◆ **What the task requires**
Take the entries below and print, exactly, the stretch from the line containing "be_maps be' = delete h (be_maps be) ∧" through the line containing "assert (be_ContainerMap b3", both included.

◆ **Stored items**
Lemma put_rules_step (be0 : BE) id ns h p new dp v rs a be :
  p ∈ parts → track be0 id ns h v rs a be →
  track be0 id ns h (p_get p new ∪ posture_view p new dp v)
    (on_part p (λ m, p_get p new ∪ m) rs) a
    (put_rules p id h new (set_posture_key p h new dp be)).
Proof.
  intros Hp Ht. unfold put_rules. rewrite <- insert_all_range.
  replace (on_part p (λ m, p_get p new ∪ m) rs)
    with (on_part p (insert_all (go_range (p_get p new))) rs)
    by (unfold on_part; by rewrite insert_all_range).
  apply track_put_loop; [by apply part_laws|]. by apply track_posture.
Qed.

Lemma resolve_step (be0 : BE) id ns h p new v rs a be :
  p ∈ parts → track be0 id ns h v rs a be →
  track be0 id ns h (v ∖ (p_get p rs ∖ new)) (on_part p (λ m, m ∖ (m ∖ new)) rs) a
    (resolveConflicts p id h new be).
Proof.
  intros Hp Ht. unfold resolveConflicts.
  destruct (track_container _ _ _ _ _ _ _ _ Ht) as [-> _].
  rewrite <- (drop_range (p_get p rs) new v).
  replace (on_part p (λ m, m ∖ (m ∖ new)) rs) with
    (on_part p (λ m, foldl (drop_step new) m (go_range (p_get p rs))) rs)
    by (unfold on_part; by rewrite drop_range).
  apply track_resolve_loop; [by apply part_laws|done].
Qed.

Lemma resolve_proc_step (be0 : BE) id ns h new v rs a be :
  track be0 id ns h v rs a be →
  ∃ al a', track be0 id ns h (v ∖ (ProcessRuleList rs ∖ new))
    (set_args al (on_part ProcPart (λ m, m ∖ (m ∖ new)) rs)) a'
    (resolveConflictsProcessRules id h new be).
Proof.
  intros Ht. unfold resolveConflictsProcessRules.
  destruct (track_container _ _ _ _ _ _ _ _ Ht) as [-> _].
  rewrite <- (drop_range (ProcessRuleList rs) new v).
  replace (on_part ProcPart (λ m, m ∖ (m ∖ new)) rs) with
    (on_part ProcPart (λ m, foldl (drop_step new) m (go_range (ProcessRuleList rs))) rs)
    by (unfold on_part; simpl; by rewrite drop_range).
  by eapply track_resolve_proc.
Qed.

Lemma RuleList_ext r r' :
  ProcessRuleList r = ProcessRuleList r' → FileRuleList r = FileRuleList r' →
  NetworkRuleList r = NetworkRuleList r' → CapabilitiesRuleList r = CapabilitiesRuleList r' →
  ProcWhiteListPosture r = ProcWhiteListPosture r' →
  FileWhiteListPosture r = FileWhiteListPosture r' →
  NetWhiteListPosture r = NetWhiteListPosture r' →
  CapWhiteListPosture r = CapWhiteListPosture r' →
  ArgumentsList r = ArgumentsList r' → r = r'.
Proof. destruct r, r'; simpl; intros; by subst. Qed.

(** The inner map once the four lists have dropped their stale entries. *)
Definition drop_stale (new rs : RuleList) (v : RuleMap) : RuleMap :=
  v ∖ (ProcessRuleList rs ∖ ProcessRuleList new) ∖ (FileRuleList rs ∖ FileRuleList new)
    ∖ (NetworkRuleList rs ∖ NetworkRuleList new)
    ∖ (CapabilitiesRuleList rs ∖ CapabilitiesRuleList new).

Lemma drop_stale_lookup new rs v k :
  covers v rs →
  drop_stale new rs v !! k = None ∨ k ∈ p_key <$> parts ∨
  ∃ p, p ∈ parts ∧ is_Some (p_get p new !! k).
Proof.
  intros Hc. destruct (drop_stale new rs v !! k) as [x|] eqn:E; [right|by left].
  assert (∀ (m old fresh : RuleMap) y, (m ∖ (old ∖ fresh)) !! k = Some y →
    m !! k = Some y ∧ (is_Some (old !! k) → is_Some (fresh !! k))) as Hd.
  { intros m old fresh y. rewrite !lookup_difference.
    destruct (fresh !! k), (old !! k); naive_solver. }
  unfold drop_stale in E.
  apply Hd in E as [E H4]. apply Hd in E as [E H3]. apply Hd in E as [E H2].
  apply Hd in E as [E H1].
  destruct (Hc k) as [Hk|(p & Hp & Hy)]; [by rewrite E|by left|right].
  exists p. split; [done|].
  repeat (apply elem_of_cons in Hp as [->|Hp]; [by auto|]). by apply not_elem_of_nil in Hp.
Qed.

(** The first phase: stale entries go, postures are copied. *)
Definition kept (new rs : RuleList) : RuleList :=
  let keep m fresh : RuleMap := m ∖ (m ∖ fresh) in
  {| ProcessRuleList := keep (ProcessRuleList rs) (ProcessRuleList new);
     FileRuleList := keep (FileRuleList rs) (FileRuleList new);
     NetworkRuleList := keep (NetworkRuleList rs) (NetworkRuleList new);
     CapabilitiesRuleList := keep (CapabilitiesRuleList rs) (CapabilitiesRuleList new);
     ProcWhiteListPosture := ProcWhiteListPosture new;
     FileWhiteListPosture := FileWhiteListPosture new;
     NetWhiteListPosture := NetWhiteListPosture new;
     CapWhiteListPosture := CapWhiteListPosture new;
     ArgumentsList := ArgumentsList rs |}.

Lemma resolve_phase (be0 : BE) id ns h new v rs a be :
  track be0 id ns h v rs a be →
  ∃ al a', track be0 id ns h (drop_stale new rs v) (set_args al (kept new rs)) a'
    (on_rules id (copy_postures new)
      (resolveConflicts CapPart id h (CapabilitiesRuleList new)
        (resolveConflicts NetPart id h (NetworkRuleList new)
          (resolveConflicts FilePart id h (FileRuleList new)
            (resolveConflictsProcessRules id h (ProcessRuleList new) be))))).
Proof.
  intros Ht.
  destruct (resolve_proc_step _ _ _ _ (ProcessRuleList new) _ _ _ _ Ht) as (al & a1 & H1).
  assert (∀ p, p ∈ parts ↔ p = ProcPart ∨ p = FilePart ∨ p = NetPart ∨ p = CapPart) as Hp.
  { intros p. unfold parts. set_solver. }
  apply (resolve_step _ _ _ _ FilePart (FileRuleList new)) in H1; [|apply Hp; auto].
  apply (resolve_step _ _ _ _ NetPart (NetworkRuleList new)) in H1; [|apply Hp; auto].
  apply (resolve_step _ _ _ _ CapPart (CapabilitiesRuleList new)) in H1; [|apply Hp; auto].
  apply (track_on_rules _ _ _ _ _ _ _ _ (copy_postures new)) in H1.
  exists al, a1. exact H1.
Qed.

(** The second phase: postures, rules and arguments. *)
Lemma put_phase (be0 : BE) id ns h new dp v rs al a be :
  track be0 id ns h v (set_args al (kept new rs)) a be →
  ∃ al', track be0 id ns h
    (foldl (λ v p, p_get p new ∪ posture_view p new dp v) v parts) (set_args al' new)
    (put_args_view (go_range (ArgumentsList new)) a)
    (let be := put_rules ProcPart id h new (set_posture_key ProcPart h new dp be) in
     let be := put_args id new be in
     let be := put_rules FilePart id h new (set_posture_key FilePart h new dp be) in
     let be := put_rules NetPart id h new (set_posture_key NetPart h new dp be) in
     put_rules CapPart id h new (set_posture_key CapPart h new dp be)).
Proof.
  intros H1.
  assert (∀ p, p ∈ parts ↔ p = ProcPart ∨ p = FilePart ∨ p = NetPart ∨ p = CapPart) as Hp.
  { intros p. unfold parts. set_solver. }
  apply (put_rules_step _ _ _ _ ProcPart new dp) in H1; [|apply Hp; auto].
  apply (track_put_args_loop _ _ _ _ (go_range (ArgumentsList new))) in H1 as [al' H1].
  apply (put_rules_step _ _ _ _ FilePart new dp) in H1; [|apply Hp; auto].
  apply (put_rules_step _ _ _ _ NetPart new dp) in H1; [|apply Hp; auto].
  apply (put_rules_step _ _ _ _ CapPart new dp) in H1; [|apply Hp; auto].
  exists al'. match type of H1 with track _ _ _ _ _ ?rr _ _ =>
    assert (rr = set_args al' new) as Hrr end.
  { apply RuleList_ext; try reflexivity; apply refresh_list. }
  rewrite Hrr in H1. exact H1.
Qed.

(** The whole write phase. *)
Lemma apply_rules_track (be0 : BE) id ns h new dp v rs a be :
  covers v rs → track be0 id ns h v rs a be →
  ∃ al a', track be0 id ns h (kernel_view new dp) (set_args al new)
             (put_args_view (go_range (ArgumentsList new)) a')
             (apply_rules id h new dp be).
Proof.
  intros Hc Ht. destruct (resolve_phase _ _ _ _ new _ _ _ _ Ht) as (al & a' & H1).
  apply (put_phase _ _ _ _ _ dp) in H1 as [al' H1]. exists al', a'.
  unfold kernel_view. rewrite (layers_ext new dp parts ∅ (drop_stale new rs v)); [exact H1|].
  intros k. destruct (drop_stale_lookup new rs v k Hc) as [->|H]; [left; apply lookup_empty|auto].
Qed.

(** ** Removing a container's inner map *)

(** Work on the arguments map and the log only. *)
Record args_only (be be' : BE) : Prop := {
  ao_container : be_ContainerMap be' = be_ContainerMap be;
  ao_maps : be_maps be' = be_maps be;
  ao_outer : be_BPFContainerMap be' = be_BPFContainerMap be;
  ao_throttle : be_BPFContainerThrottleMap be' = be_BPFContainerThrottleMap be;
  ao_log : ∃ errs, be_log be' = be_log be ++ errs }.

#[export] Instance args_only_preorder : PreOrder args_only.
Proof.
  split.
  - intros be. split; try done. exists []. by rewrite app_nil_r.
  - intros b1 b2 b3 [???? (e1 & ?)] [???? (e2 & ?)]. split; try congruence.
    exists (e1 ++ e2). rewrite app_assoc. congruence.
Qed.

Lemma Errf_log (be : BE) e :
  be_log (Errf e be) = be_log be ++ match e with None => [] | Some x => [x] end.
Proof. destruct e; simpl; by rewrite ?app_nil_r. Qed.

Lemma delete_container_args_only l (be : BE) : args_only be (foldl delete_container_args be l).
Proof.
  apply (foldl_inv (args_only be)); [reflexivity|]. intros b kv _ Hb.
  unfold delete_container_args. apply (foldl_inv (args_only be)); [done|].
  intros b' arg _ Hb'. transitivity b'; [done|]. unfold args_Delete.
  destruct (em_Delete _ _) as [m e]. split; try (by destruct (unless_NotExist e)).
  eexists. by rewrite Errf_log.
Qed.

Lemma delete_ok_lookup {M K V} `{Countable K} `{EM : !EbpfMap M K V} {L : EbpfMapLaw M K V} (m : M) k :
  unless_NotExist (em_Delete m k).2 = None →
  em_view (em_Delete m k).1 = delete k (em_view m).
Proof.
  rewrite em_Delete_view. intros He. pose proof (em_Delete_NotExist m k) as Hn.
  destruct (em_Delete m k).2 as [[]|]; [|done|done]. symmetry. apply delete_id. auto.
Qed.

(** Everything but errors is determined when the log does not grow. *)
Lemma DeleteContainerInnerMap_ok id kv h (be : BE) :
  be_ContainerMap be !! id = Some kv → kv_Map kv = Some h →
  let be' := DeleteContainerInnerMap id be in
  be_ContainerMap be' =
    <[id := {| kv_Key := kv_Key kv; kv_Map := None; kv_Rules := Init |}]> (be_ContainerMap be) ∧
  be_maps be' = delete h (be_maps be) ∧
  ∃ errs, be_log be' = be_log be ++ errs ∧
    (errs = [] → em_view (be_BPFContainerMap be') = delete (kv_Key kv) (em_view (be_BPFContainerMap be)) ∧
       em_view (be_BPFContainerThrottleMap be') =
         delete (kv_Key kv) (em_view (be_BPFContainerThrottleMap be))).
Proof.
  intros Hkv Hh. unfold DeleteContainerInnerMap, container. rewrite Hkv. simpl. rewrite Hh.
  pose proof (delete_ok_lookup (be_BPFContainerMap be) (kv_Key kv)) as Ho.
  destruct (em_Delete (be_BPFContainerMap be) (kv_Key kv)) as [om e1]. simpl in Ho.
  set (b1 := Errf (unless_NotExist e1) (set_outer om be)).
  assert (be_BPFContainerThrottleMap b1 = be_BPFContainerThrottleMap be) as -> by by destruct (unless_NotExist e1).
  pose proof (delete_ok_lookup (be_BPFContainerThrottleMap be) (kv_Key kv)) as Ht.
  destruct (em_Delete (be_BPFContainerThrottleMap be) (kv_Key kv)) as [tm e2]. simpl in Ht.
  set (b2 := Errf (unless_NotExist e2) (set_throttle tm b1)).
  pose proof (delete_container_args_only (go_range (ArgumentsList (kv_Rules kv))) b2) as [Hc Hm Hu Hth (e3 & Hl)].
  set (b3 := foldl _ b2 _) in *.
  assert (be_ContainerMap b3 = be_ContainerMap be ∧ be_maps b3 = be_maps be ∧
    be_BPFContainerMap b3 = om ∧ be_BPFContainerThrottleMap b3 = tm) as (Hc3 & Hm3 & Ho3 & Ht3).
  { rewrite Hc, Hm, Hu, Hth. unfold b2, b1. by destruct (unless_NotExist e1), (unless_NotExist e2). }
  assert (∃ e4, be_log (close_inner h b3) = be_log b3 ++ e4 ∧
    be_ContainerMap (close_inner h b3) = be_ContainerMap b3 ∧
    be_maps (close_inner h b3) = delete h (be_maps b3) ∧
    be_BPFContainerMap (close_inner h b3) = om ∧
    be_BPFContainerThrottleMap (close_inner h b3) = tm) as (e4 & Hl4 & Hc4 & Hm4 & Ho4 & Ht4).
  { unfold close_inner. destruct (be_maps b3 !! h) eqn:E; eexists; rewrite Errf_log;
      (split; [reflexivity|]); [by destruct (em_Close _)|].
    simpl. by rewrite delete_id. }
  simpl. split; [congruence|]. split; [congruence|].
  eexists. rewrite Hl4, Hl. unfold b2, b1. rewrite !Errf_log. simpl. rewrite Errf_log. simpl.
  rewrite <- !app_assoc. split; [reflexivity|].
  intros [He1 [He2 _]%app_eq_nil]%app_eq_nil. rewrite Ho4, Ht4.
  split; [apply Ho; by destruct (unless_NotExist e1)|apply Ht; by destruct (unless_NotExist e2)].
Qed.

(** ** The update as a whole *)

Context (NewMap : BE → option (nat * IM)).

(** [ebpf.NewMap] returns an empty map under an unused descriptor. *)
Context (NewMap_fresh : ∀ be h m, NewMap be = Some (h, m) →
  em_view m = ∅ ∧ be_maps be !! h = None).
Lemma byte_val_of z : byte_val (byte_of z) = (z mod 256)%Z.
Proof.
  unfold byte_val, byte_of. pose proof (Z.mod_pos_bound z 256 ltac:(lia)).
  rewrite N_ascii_embedding; lia.
Qed.

Lemma le_value_bytes n z : le_value (le_bytes n z) = (z mod 256 ^ Z.of_nat n)%Z.
Proof.
  revert z. induction n as [|n IH]; intros z.
  - simpl. by rewrite Z.mod_1_r.
  - cbn [le_bytes le_value]. rewrite IH, byte_val_of.
    rewrite Nat2Z.inj_succ, Z.pow_succ_r by lia.
    rewrite Z.rem_mul_r by lia. lia.
Qed.

(** A reader that returns [a] and leaves [rest] after reading [enc]. *)
Definition reads {A} (m : reader A) (enc : byte_list) (a : A) : Prop :=
  ∀ rest, m (enc ++ rest) = (Some a, rest).

Lemma reads_bytes l : reads (read_bytes (List.length l)) l l.
Proof.
  intros rest. unfold read_bytes.
  rewrite bool_decide_true by (rewrite length_app; lia).
  by rewrite take_app_length, drop_app_length.
Qed.

Lemma reads_bytes_n n l : List.length l = n → reads (read_bytes n) l l.
Proof. intros <-. apply reads_bytes. Qed.

Lemma reads_ok {A} (a : A) : reads (ok a) [] a.
Proof. by intros rest. Qed.

Lemma reads_bind {A B} (m : reader A) (f : A → reader B) e1 e2 a b :
  reads m e1 a → reads (f a) e2 b → reads (bind m f) (e1 ++ e2) b.
Proof.
  intros Hm Hf rest. unfold bind. rewrite <- app_assoc, Hm. apply Hf.
Qed.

◆ **Result below**
  be_maps be' = delete h (be_maps be) ∧
  ∃ errs, be_log be' = be_log be ++ errs ∧
    (errs = [] → em_view (be_BPFContainerMap be') = delete (kv_Key kv) (em_view (be_BPFContainerMap be)) ∧
       em_view (be_BPFContainerThrottleMap be') =
         delete (kv_Key kv) (em_view (be_BPFContainerThrottleMap be))).
Proof.
  intros Hkv Hh. unfold DeleteContainerInnerMap, container. rewrite Hkv. simpl. rewrite Hh.
  pose proof (delete_ok_lookup (be_BPFContainerMap be) (kv_Key kv)) as Ho.
  destruct (em_Delete (be_BPFContainerMap be) (kv_Key kv)) as [om e1]. simpl in Ho.
  set (b1 := Errf (unless_NotExist e1) (set_outer om be)).
  assert (be_BPFContainerThrottleMap b1 = be_BPFContainerThrottleMap be) as -> by by destruct (unless_NotExist e1).
  pose proof (delete_ok_lookup (be_BPFContainerThrottleMap be) (kv_Key kv)) as Ht.
  destruct (em_Delete (be_BPFContainerThrottleMap be) (kv_Key kv)) as [tm e2]. simpl in Ht.
  set (b2 := Errf (unless_NotExist e2) (set_throttle tm b1)).
  pose proof (delete_container_args_only (go_range (ArgumentsList (kv_Rules kv))) b2) as [Hc Hm Hu Hth (e3 & Hl)].
  set (b3 := foldl _ b2 _) in *.
  assert (be_ContainerMap b3 = be_ContainerMap be ∧ be_maps b3 = be_maps be ∧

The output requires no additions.